A quiet success story offers hope. The number of children (under-18s) in custody has fallen by over two-thirds in the last seven years. Yet at the same time, the crime committed by children has plummeted, with proven offences down by 72% from their peak in 2005–06. The number of young adults (18-20 year olds) sent to prison has also started to decline, as the conveyor belt from child offender to young adult prisoner has slowed. If we translate that determination to make imprisoning children genuinely a last resort into the adult sphere, and reverse the sentence inflation which accounts for two-thirds of the population growth of the last two decades, the possibility of making dramatic savings is real. A prison population at the level it was the last time there was a Conservative majority government would save its current successor around £1bn a year.

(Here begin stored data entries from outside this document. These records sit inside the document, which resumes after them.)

(* ===== verification/Prelude.v ===== *)
(** * Meatloaf virtual drive: verification library

    Meatloaf serves disk images to a Commodore computer. The part that behaves like
    a disk drive, [src/lib/vdrive] (C, derived from VICE), keeps the on-disk data
    structures: image files with their geometry and error maps, partitions, the
    block availability map (BAM), directories and files. This library models it and
    proves what it promises, and where it breaks the promise.

    ** The parts and how they interact

    Each part has a file of definitions, translated function by function under the
    names of the C code, and files of specifications.

    - [Geometry] ([diskimage.c], [fsimage-check.c], [diskconstants.h]): the tables
      of the image types and the number of the block of an address.
    - [Image] ([fsimage-dxx.c], [fsimage.c], [diskimage.c], [util.c]): reading and
      writing a sector in the file of a linear image, with its error map.
    - [VDrive] ([vdrive.c], [vdrive.h]): the state [vdrive_t] of a drive, the mapping
      of logical sectors to the image, sector access, the constants of the formats.
    - [Bam], [BamSpec] ([vdrive-bam.c]): loading, writing and changing the BAM;
      the BAM as a finite set of free sectors.
    - [BamAlloc], [AllocSpec] ([vdrive-bam.c]): the searches for a free sector and
      the allocation of a chain. They are proved against the interface [FreeMap] and
      [Allocator], which [Bam] implements.
    - [Cbmdos], [CbmdosSpec] ([cbmdos.c]): file names, wildcards, the two command
      parsers, error texts and codes.
    - [Partition], [PartitionSpec], [SelectSpec], [PackSpec] ([vdrive.c]): the
      partition table of CMD images, the selection and the packing of partitions.
    - [Directory], [DirSpec], [ScratchSpec] ([vdrive-dir.c], [vdrive_rel_scratch] of
      [vdrive-rel.c], [vdrive_iec_switch] of [vdrive-iec.c]): searching, extending
      and listing a directory, removing an entry and its sectors.

    - [Channel], [ChannelSpec] ([vdrive-iec.c], [vdrive.c]): the channels of a drive,
      opening, reading, writing and closing of files and listings.
    - [RelFile], [RelSpec] ([vdrive-rel.c]): relative files: side sectors, records, growing. The
      channels call its operations through the class [Relative].
    - [Gcr], [GcrSpec], [FluxSpec], [FormatSpec], [TracksSpec] ([gcr.c],
      [fsimage_read_dxx_image] of [fsimage-dxx.c]): group coded recording, the search
      for a sector on a raw track, and the tracks made from a disk image.
    - [Command], [ValidateSpec] ([vdrive-command.c]): the commands that work on one drive,
      among them scratching, renaming, paths, partitions and the validation of the BAM.
    - [Copy] ([vdrive_command_copy] of [vdrive-command.c]): the concatenation of files to
      a new one. What it finds in its structures on the stack is the class [Stack].
    - [Unit] ([vdrive-command.c], [vdrive_iec_open] and [vdrive_iec_flush] of
      [vdrive-iec.c]): the drive with its sixteen channels, the commands that reach
      them, the interpreter of commands and the opening of a channel by a name.
    - [GcrFile], [GcrFileSpec] ([fsimage-gcr.c], [util.c]): the files of raw tracks (G64, G71),
      with the static variables that outlive a call.
    - [Probe], [ProbeSpec] ([fsimage-probe.c], [fsimage.c]): opening an image file and
      recognising its type. The files of the host are the class [Host].
    - [Create], [CreateSpec] ([fsimage-create.c]): the files of new images.
    - [Attach] ([vdrive.c], [vdrive-internal.c]): setting up a drive, attaching and detaching
      an image, creating and formatting one.
    - [Charset], [CharsetSpec] ([charset.c], [util.c]): PETSCII, ASCII, screen codes and UTF-8.
    - [Contents], [ContentsSpec] ([diskcontents-block.c], [diskcontents.c], [imagecontents.c]):
      the listing of an image for the host.

    A sector access of a client goes through [VDrive.vdrive_read_sector] to
    [Image.disk_image_read_sector], which numbers the block with [Geometry]; the BAM
    and the partition table are read and written the same way; a directory search
    uses [Cbmdos] for the names and [Bam] and [BamAlloc] to grow the directory. A
    channel of a file reads and writes the sectors of its chain, allocates them with
    [BamAlloc] and keeps its entry of the [Directory]. The raw tracks are made from the
    file of an image with the tables of [Geometry], and accessed without the drive.
    [Attach] opens an image with [Probe] and [Create], makes it the image of a drive of
    [VDrive] with the partition table of [Partition], and formats it with a command of [Unit].
    [Contents] attaches an image this way and reads its directory without a search context.

    ** How C is represented

    - An integer is a [Z]; where the code relies on a width, the wrap-around is
      written out ([u8], [u32], [s32]); the product that gives the offset of a sector has no
      value when it leaves the range of [int] ([int_mul]).
    - A block of memory is a [mem], the list of its cells; an access outside it is
      undefined behaviour and has no value ([getb], [putb], [slice], [splice]). What
      [lib_malloc] returns is filled by a parameter of the model.
    - Stateful code is a computation in [ST], state passing with failure: [None] is
      undefined behaviour (or lack of fuel), never an error code of the program. An
      error code is an ordinary result.
    - Code outside [src/lib/vdrive] is the class [Platform] of file [Image]: the
      contents of fresh memory and the sector access of flux-level images (G64, G71, P64),
      because it depends on static variables; [GcrFile] models it for G64 and G71 with
      these variables in the state. The file of an image is a function from positions to
      bytes with a size.
    - Unbounded loops take fuel. The theorems say how much is enough: more than the
      number of free sectors to follow a chain, nine times the sectors of the partition
      for a validation, more than the number of allocated sectors to scratch a chain, more than the number of entries for a
      directory search, more than the number of sectors that its links lead to for a listing, more than the length of a record to fill it, 32 rounds for packing, more than the bits of a raw track for
      the search of a header, one round for a raw track with its own number in its headers. Where no amount is enough, that is a theorem ([DirSpec.search_circular], [PackSpec.pack_foreign_diverges]).

    ** What is proved

    - Addresses: the block numbers are a bijection ([check_sector_bijective],
      [check_sector_bounds]); logical sectors lie inside their partition, writes to
      one partition do not reach another ([log_to_phy_in_partition],
      [partitions_isolated]), and a selected partition meets the conditions of these
      theorems ([change_part_establishes]).
    - Data: what is written is read back, other sectors keep their contents
      ([write_read_same], [write_read_other], [drive_write_read]), errors are
      reported as documented ([read_sector_code], [write_protected],
      [drive_not_writable]).
    - Allocation: any sequence of allocations and releases behaves as on a set
      ([bam_refines_set], [query_exact], [allocate_release]); the searches are complete and return free sectors
      ([next_free_complete], [first_free_complete], [alloc_worker_first_free]);
      following and releasing chains ends, whatever the links are, as long as the BAM and
      the error map have the sectors that they lead to ([allocate_chain_ends],
      [scratch_exact]); the free block count keeps the error of the counts on the disk
      ([free_block_count_exact]).
    - Names: printed names are parsed back, patterns match what their meaning says,
      the parsers stay inside their strings ([parse_printed_name],
      [wildcard_compare_matches], [command_parse_plus_defined]).
    - Validation: the map that the command [V] makes is the one that the chains of the
      directory and of the files imply, or the old one ([validate_exact]); the signature
      of a GEOS disk is lost ([clear_forgets_geos]).
    - Tables: the partition table survives a write and a read, packing closes the
      gaps, a directory search returns exactly the matching entries
      ([partition_table_roundtrip], [pack_closes_gaps], [search_enumerates]).
    - Channels: the bytes written to a new file are read back through another channel,
      and its sectors are its own ([file_roundtrip]); where that fails
      ([empty_file_not_empty], [write_after_end]).
    - Relative files: opening, positioning, reading, writing and closing behave as on an
      array of records of up to 127 bytes ([rel_refines_array]); longer records are read
      behind the buffer ([long_record_overrun]), and a sector that cannot be read makes the
      filling of a record endless ([fill_never_ends]).
    - Flux: on the raw tracks made from an image any sequence of sector accesses
      behaves as on the map of its sectors ([dxx_tracks_refine]); a block survives
      encoding at any bit position ([block_roundtrip]); the search ends
      ([header_search_ends]), but an error spoils the next one
      ([failed_search_breaks_next]).
    - Image files: a file of the size of a linear image is recognised with its tracks and
      has all its sectors ([recognised_well_formed]), except D71 with error information
      ([d71_errors_refused]); a created image is recognised as what it was created for
      ([created_recognised]). A created G64 file behaves as the map of its sectors
      ([created_g64_refines]), as long as the accessed tracks have one length
      ([created_g64_overrun]); the numbers in its headers can keep the program from
      ending ([follow_never_ends]).
    - The host: the listing of a directory ends, also on a circle of links, and has each file of the
      sectors it meets once ([listing_exact]); text survives the way to PETSCII and back
      ([text_roundtrip]); the conversion to UTF-8 is exact or writes behind its buffer
      ([utf8_conversion_exact]).
    - Defects: undefined behaviour on concrete inputs ([error_map_overrun],
      [bam_overrun_1581], [digit_command_null], [trailing_comma_overrun],
      [options_after_free], [pattern_overrun], [part_type_overrun]), lost data and
      endless loops ([move_copies_nothing], [pack_foreign_diverges],
      [search_circular], [unknown_hard_error_reported_ok]).

    ** Not modelled

    P64 images, whose format is third-party code ([p64_read] and [p64_blank] stand for it);
    compressed files ([zfile.c]); the files of the host ([cbmfile.c], [cbmimage.c]), which are
    calls of its file system; logging, which has no effect on the state; the
    C++ adapters and the rest of the firmware (buses, network, web server, third-party
    code), which is C++ or drives hardware. *)

From stdpp Require Export base list numbers gmap sets.
From Stdlib Require Export ZArith Lia.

Increasing sentence lengths has been a comfort blanket for every government of the last 20 years. To make matters worse, prison is still seen as a free good so far as local communities are concerned—the trade off between money spent on prison officers rather than nurses or teachers remains invisible to the local taxpayer. The uncomfortable truth is that most of that expensive additional prison time is both unnecessary and wasted leading to frustration, depression,  idleness and long, pointless, hours behind cell doors.

The Justice Secretary’s commitment to better conditions and more effective rehabilitation is welcome. Many of our prisons need to be shut down. But prison reform is about more than replacing old buildings.  The crisis he faces now is with prisons that have deteriorated sharply as budgets have been slashed and staff numbers cut. Pressure on the system has to be relieved by revising the sentencing framework, curbing ever lengthening sentence lengths and mandatory penalties, dealing with the dragnet of indeterminate sentences and the use of joint enterprise, getting a grip on unnecessary use of remand and recall, and dealing case by case with the forgotten thousands of prisoners still held long beyond terms set by courts as well as investing in diverting addicts and people with mental health needs into treatment.

Winston Churchill’s seminal speech in Parliament in 1910 is a lode star for Michael Gove’s developing reform programme. He often cites Churchill’s reference to “an unfaltering faith that there is a treasure, if you can only find it, in the heart of every man.” Less quoted, but nonetheless of significance here, Churchill concluded with a salutary warning:

“…when the doctors, chaplains and prison visitors have come and gone, the convict stands deprived of everything that a free man calls life. We must not forget that all these improvements, which are sometimes salves to our consciences, do not change that position”.

Loss of liberty is the most serious punishment that can be levied by the UK courts. Notwithstanding any improvements that can, and must, be effected in prison treatment and conditions, we should never underestimate the impact of that loss of liberty and the enduring shadow it leaves long after release. The only way to reform prison is to put it where it belongs - at the far end of a fair and proportionate justice system as a place of absolute last resort.